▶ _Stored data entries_
....................

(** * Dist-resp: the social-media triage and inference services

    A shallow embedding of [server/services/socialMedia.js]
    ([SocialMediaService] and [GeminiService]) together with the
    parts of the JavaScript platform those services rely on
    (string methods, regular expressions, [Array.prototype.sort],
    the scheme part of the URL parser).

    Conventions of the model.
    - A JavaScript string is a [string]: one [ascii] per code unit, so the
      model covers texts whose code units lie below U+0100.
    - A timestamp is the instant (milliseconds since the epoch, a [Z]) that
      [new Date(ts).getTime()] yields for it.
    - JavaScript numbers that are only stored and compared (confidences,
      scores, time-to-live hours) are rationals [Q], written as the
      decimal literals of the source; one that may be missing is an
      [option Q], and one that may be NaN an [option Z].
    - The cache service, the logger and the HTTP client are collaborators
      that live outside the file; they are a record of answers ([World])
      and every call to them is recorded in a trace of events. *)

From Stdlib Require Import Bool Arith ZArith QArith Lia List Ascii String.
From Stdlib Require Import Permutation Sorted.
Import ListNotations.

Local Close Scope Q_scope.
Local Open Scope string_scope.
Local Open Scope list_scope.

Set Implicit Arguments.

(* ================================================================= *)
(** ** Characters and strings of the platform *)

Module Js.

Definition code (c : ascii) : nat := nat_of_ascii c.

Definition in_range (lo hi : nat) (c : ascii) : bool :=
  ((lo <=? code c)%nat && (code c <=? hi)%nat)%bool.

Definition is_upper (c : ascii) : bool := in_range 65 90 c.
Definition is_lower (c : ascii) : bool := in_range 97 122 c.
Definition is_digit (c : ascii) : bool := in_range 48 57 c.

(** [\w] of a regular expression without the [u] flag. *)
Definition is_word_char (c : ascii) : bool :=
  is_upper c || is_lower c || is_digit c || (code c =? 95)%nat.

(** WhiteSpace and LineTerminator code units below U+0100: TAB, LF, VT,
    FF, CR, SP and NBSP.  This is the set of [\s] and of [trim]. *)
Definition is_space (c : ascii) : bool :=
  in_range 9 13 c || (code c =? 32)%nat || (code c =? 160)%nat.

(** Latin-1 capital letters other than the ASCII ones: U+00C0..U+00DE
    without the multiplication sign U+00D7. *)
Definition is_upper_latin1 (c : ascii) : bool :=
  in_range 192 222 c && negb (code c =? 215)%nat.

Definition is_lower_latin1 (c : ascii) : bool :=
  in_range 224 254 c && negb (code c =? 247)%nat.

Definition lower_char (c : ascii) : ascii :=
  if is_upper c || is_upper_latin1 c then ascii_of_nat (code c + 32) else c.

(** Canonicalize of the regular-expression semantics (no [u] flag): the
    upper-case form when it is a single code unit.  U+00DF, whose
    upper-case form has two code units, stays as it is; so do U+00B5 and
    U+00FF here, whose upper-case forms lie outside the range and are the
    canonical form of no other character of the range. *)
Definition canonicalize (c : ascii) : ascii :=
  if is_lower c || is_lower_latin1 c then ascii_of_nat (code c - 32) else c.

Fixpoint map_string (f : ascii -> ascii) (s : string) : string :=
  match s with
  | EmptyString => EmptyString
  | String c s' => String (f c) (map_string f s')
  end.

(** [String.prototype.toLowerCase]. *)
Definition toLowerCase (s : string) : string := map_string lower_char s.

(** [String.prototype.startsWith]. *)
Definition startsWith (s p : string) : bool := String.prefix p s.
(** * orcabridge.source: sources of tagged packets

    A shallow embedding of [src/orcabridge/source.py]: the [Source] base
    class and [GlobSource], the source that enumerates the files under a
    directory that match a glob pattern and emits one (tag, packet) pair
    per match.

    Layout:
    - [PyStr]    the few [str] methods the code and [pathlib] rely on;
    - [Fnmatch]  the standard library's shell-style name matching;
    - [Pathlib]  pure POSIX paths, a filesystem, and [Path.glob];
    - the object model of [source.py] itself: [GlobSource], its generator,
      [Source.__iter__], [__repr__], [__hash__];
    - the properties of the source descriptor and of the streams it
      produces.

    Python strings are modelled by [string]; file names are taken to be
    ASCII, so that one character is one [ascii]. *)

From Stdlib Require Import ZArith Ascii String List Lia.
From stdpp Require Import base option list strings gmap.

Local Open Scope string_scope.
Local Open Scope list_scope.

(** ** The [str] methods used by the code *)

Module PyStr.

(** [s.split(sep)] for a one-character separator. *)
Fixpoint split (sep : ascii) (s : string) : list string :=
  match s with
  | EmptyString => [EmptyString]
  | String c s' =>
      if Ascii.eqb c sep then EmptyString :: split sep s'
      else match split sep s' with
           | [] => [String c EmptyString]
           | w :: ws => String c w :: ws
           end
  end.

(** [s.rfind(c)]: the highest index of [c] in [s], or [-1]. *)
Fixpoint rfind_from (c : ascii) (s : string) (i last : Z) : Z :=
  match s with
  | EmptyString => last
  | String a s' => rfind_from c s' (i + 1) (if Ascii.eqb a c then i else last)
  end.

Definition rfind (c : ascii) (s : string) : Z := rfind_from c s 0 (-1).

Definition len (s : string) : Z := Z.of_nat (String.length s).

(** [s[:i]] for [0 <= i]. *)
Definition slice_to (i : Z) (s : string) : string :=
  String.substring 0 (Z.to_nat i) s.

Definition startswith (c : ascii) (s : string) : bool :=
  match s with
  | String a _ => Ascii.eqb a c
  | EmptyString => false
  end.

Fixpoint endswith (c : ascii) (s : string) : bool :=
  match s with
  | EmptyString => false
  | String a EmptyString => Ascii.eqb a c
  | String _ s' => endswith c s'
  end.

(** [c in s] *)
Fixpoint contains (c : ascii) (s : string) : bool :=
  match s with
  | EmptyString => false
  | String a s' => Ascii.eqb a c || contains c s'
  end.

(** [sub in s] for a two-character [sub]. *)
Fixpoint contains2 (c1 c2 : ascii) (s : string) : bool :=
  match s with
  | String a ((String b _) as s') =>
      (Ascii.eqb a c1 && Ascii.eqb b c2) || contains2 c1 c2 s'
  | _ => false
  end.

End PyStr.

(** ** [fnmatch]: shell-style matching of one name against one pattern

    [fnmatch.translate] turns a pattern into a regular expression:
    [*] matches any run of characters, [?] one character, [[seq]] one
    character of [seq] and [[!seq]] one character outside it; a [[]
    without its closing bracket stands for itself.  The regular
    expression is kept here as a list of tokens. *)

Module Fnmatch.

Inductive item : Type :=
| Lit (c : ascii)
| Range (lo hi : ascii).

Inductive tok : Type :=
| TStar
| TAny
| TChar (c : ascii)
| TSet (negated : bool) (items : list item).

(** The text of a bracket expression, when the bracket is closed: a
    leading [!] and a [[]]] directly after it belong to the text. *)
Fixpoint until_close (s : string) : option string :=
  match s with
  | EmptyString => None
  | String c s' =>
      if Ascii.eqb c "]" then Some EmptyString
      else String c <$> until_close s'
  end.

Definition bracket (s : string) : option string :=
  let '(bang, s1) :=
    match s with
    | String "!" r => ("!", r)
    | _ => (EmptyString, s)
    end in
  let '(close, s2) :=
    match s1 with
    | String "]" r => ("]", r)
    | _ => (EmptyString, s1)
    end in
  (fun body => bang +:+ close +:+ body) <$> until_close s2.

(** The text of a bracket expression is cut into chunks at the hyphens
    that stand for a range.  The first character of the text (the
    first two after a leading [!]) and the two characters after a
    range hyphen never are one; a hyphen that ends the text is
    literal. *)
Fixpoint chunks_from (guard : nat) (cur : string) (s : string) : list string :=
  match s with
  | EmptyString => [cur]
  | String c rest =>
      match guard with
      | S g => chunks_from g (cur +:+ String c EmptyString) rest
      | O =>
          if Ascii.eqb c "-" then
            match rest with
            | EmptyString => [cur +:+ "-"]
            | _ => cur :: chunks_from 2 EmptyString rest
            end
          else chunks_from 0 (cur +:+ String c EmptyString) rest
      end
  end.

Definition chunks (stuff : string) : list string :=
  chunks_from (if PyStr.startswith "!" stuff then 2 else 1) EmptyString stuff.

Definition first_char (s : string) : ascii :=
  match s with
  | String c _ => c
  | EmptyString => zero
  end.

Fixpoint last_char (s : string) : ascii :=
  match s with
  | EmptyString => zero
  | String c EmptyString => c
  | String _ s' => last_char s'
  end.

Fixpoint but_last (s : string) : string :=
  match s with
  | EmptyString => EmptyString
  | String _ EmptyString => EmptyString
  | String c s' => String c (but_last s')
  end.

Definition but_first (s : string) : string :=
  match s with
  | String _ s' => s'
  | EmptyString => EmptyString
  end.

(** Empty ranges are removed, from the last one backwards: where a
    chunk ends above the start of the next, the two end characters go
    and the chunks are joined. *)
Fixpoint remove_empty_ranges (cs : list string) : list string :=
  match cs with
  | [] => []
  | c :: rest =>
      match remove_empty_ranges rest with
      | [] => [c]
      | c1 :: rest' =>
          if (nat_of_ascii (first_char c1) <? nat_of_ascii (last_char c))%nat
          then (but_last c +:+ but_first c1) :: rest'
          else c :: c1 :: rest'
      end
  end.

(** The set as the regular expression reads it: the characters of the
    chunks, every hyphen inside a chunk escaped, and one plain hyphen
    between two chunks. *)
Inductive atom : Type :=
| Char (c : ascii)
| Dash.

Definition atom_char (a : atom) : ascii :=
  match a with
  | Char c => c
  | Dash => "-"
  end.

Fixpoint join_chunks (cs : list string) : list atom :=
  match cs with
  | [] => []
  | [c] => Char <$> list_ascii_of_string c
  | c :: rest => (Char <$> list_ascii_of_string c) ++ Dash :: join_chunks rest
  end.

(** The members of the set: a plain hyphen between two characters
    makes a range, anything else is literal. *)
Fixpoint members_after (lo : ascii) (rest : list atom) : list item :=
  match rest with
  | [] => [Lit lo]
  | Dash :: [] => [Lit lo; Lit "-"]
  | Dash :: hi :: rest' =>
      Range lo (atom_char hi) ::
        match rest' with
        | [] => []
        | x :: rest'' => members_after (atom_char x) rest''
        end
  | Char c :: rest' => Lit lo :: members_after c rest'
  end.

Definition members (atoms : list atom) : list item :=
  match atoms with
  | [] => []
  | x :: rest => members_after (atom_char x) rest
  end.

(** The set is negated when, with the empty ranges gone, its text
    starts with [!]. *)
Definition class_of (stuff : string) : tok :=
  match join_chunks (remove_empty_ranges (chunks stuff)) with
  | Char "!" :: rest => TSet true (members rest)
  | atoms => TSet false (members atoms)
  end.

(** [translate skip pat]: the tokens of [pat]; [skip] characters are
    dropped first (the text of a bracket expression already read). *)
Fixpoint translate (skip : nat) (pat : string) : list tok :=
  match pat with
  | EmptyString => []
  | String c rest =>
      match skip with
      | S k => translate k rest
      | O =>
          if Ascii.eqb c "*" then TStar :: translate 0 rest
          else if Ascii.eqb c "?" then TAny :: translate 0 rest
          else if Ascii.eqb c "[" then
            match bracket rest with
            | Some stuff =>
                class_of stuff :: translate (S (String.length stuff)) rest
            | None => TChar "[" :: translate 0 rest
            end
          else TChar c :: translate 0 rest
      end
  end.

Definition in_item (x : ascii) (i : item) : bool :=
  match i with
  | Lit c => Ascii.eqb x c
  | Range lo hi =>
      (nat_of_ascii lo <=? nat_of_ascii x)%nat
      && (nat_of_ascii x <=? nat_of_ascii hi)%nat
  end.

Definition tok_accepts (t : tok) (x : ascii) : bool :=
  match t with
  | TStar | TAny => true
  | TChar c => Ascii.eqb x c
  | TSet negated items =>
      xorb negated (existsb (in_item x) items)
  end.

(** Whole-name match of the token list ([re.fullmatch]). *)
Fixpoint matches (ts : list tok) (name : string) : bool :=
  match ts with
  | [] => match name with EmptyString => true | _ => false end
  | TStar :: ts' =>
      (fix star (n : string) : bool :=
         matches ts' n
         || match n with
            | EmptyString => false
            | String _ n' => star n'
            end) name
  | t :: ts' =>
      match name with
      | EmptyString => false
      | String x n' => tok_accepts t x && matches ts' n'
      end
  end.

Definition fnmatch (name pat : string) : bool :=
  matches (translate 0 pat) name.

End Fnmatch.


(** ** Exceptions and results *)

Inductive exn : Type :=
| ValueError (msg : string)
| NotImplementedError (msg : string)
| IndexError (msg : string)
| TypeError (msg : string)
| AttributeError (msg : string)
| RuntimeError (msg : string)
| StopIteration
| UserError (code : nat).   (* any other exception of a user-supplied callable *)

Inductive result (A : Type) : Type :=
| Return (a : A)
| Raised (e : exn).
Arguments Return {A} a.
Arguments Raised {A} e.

....................

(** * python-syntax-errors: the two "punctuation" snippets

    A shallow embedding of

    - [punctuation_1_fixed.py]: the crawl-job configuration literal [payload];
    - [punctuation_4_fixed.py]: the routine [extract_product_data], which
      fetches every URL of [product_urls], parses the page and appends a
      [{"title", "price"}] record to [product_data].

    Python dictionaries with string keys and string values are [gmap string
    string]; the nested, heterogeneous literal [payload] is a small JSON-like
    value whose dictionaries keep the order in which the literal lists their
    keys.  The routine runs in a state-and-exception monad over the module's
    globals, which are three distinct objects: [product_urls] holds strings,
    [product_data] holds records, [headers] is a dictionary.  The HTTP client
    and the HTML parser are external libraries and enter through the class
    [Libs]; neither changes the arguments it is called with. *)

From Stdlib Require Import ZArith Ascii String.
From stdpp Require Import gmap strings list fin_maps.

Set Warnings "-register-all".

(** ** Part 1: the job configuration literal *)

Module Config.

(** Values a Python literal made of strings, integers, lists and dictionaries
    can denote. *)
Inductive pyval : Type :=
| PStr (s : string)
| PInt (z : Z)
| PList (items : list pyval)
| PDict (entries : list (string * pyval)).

....................

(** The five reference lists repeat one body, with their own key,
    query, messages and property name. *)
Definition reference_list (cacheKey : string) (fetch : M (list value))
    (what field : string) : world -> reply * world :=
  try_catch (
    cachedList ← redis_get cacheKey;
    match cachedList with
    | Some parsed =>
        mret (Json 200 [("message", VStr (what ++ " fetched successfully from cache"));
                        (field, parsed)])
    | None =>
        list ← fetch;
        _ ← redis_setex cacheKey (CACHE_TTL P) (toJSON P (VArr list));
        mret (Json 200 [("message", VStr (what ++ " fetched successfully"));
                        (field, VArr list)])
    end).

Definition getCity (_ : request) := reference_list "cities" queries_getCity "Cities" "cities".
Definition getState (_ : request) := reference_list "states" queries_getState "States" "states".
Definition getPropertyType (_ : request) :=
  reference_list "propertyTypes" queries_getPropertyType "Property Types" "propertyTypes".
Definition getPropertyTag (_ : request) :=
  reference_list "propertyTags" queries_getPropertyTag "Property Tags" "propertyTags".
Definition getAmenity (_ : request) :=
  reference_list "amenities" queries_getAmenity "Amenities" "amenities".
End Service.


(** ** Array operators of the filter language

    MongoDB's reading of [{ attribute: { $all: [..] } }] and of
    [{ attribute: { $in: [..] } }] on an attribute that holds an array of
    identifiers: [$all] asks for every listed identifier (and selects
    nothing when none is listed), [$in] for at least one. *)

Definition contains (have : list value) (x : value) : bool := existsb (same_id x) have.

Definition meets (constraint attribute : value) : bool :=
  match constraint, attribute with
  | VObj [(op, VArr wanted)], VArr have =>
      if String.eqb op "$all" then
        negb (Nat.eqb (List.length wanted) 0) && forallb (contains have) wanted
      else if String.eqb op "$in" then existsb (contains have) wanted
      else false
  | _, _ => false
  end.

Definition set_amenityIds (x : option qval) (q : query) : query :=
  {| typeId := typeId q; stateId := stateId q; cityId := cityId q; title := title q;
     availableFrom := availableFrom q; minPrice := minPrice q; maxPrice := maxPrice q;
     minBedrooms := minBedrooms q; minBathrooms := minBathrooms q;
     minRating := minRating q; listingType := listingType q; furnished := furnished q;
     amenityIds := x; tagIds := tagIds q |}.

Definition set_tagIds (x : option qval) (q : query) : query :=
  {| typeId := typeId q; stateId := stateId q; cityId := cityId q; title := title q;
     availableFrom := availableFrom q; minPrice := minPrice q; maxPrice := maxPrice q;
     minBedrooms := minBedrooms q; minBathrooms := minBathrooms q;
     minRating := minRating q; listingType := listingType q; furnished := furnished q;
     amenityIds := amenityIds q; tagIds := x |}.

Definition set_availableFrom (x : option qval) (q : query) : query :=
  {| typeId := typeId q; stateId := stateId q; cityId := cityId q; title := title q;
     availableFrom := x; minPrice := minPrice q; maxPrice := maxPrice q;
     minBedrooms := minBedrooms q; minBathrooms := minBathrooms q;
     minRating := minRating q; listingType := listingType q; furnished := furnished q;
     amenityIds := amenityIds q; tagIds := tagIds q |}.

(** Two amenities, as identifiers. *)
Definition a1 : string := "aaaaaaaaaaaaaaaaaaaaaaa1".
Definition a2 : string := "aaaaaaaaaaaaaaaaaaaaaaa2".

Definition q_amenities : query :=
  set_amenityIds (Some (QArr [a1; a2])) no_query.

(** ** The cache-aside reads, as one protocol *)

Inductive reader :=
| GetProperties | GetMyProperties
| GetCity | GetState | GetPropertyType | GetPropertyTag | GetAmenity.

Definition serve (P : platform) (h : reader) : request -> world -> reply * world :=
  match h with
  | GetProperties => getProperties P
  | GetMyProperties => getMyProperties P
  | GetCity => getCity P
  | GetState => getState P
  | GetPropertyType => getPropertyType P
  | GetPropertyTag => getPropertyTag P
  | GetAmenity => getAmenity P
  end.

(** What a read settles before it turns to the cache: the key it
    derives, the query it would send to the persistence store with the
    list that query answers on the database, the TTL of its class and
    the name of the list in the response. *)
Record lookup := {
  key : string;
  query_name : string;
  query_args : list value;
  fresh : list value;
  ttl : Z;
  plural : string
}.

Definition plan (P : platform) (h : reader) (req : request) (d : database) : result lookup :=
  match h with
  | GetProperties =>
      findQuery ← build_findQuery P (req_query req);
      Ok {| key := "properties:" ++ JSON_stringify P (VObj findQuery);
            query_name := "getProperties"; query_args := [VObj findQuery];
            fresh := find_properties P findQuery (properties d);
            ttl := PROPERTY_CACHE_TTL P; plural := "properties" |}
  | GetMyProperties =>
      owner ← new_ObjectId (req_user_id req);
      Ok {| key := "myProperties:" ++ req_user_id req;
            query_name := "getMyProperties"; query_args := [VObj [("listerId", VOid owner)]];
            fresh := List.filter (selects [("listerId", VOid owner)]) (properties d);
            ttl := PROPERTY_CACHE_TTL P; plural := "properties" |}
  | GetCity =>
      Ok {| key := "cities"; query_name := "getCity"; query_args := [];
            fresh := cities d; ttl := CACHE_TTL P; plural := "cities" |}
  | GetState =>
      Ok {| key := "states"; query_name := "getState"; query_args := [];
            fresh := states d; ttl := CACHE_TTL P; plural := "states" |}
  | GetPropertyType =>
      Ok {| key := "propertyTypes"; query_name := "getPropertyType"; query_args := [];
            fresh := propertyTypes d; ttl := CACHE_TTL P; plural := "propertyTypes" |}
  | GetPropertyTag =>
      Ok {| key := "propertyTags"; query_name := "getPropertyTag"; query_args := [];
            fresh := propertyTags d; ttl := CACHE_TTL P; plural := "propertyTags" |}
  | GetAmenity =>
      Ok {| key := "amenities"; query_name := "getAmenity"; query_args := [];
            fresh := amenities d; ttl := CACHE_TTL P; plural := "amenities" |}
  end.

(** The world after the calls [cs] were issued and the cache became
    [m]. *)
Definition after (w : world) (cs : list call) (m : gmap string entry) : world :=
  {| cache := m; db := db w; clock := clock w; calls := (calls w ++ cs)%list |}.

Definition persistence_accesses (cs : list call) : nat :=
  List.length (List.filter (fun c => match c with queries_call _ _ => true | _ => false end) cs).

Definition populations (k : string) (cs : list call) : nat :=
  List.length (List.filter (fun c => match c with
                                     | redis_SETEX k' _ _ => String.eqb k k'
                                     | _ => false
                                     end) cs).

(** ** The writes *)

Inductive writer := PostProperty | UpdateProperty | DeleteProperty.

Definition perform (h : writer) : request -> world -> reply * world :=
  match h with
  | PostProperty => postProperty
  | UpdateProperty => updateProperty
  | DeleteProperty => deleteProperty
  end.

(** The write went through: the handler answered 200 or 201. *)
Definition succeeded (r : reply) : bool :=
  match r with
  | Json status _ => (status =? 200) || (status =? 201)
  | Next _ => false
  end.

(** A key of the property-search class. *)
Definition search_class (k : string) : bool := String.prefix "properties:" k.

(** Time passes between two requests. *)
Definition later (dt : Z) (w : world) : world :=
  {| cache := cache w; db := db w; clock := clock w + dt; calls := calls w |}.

....................

▶ _AIM OF THE EXERCISE_
Say how many lines above contain "whose", and give no words besides the number.

▶ _YOUR RESPONSE_
4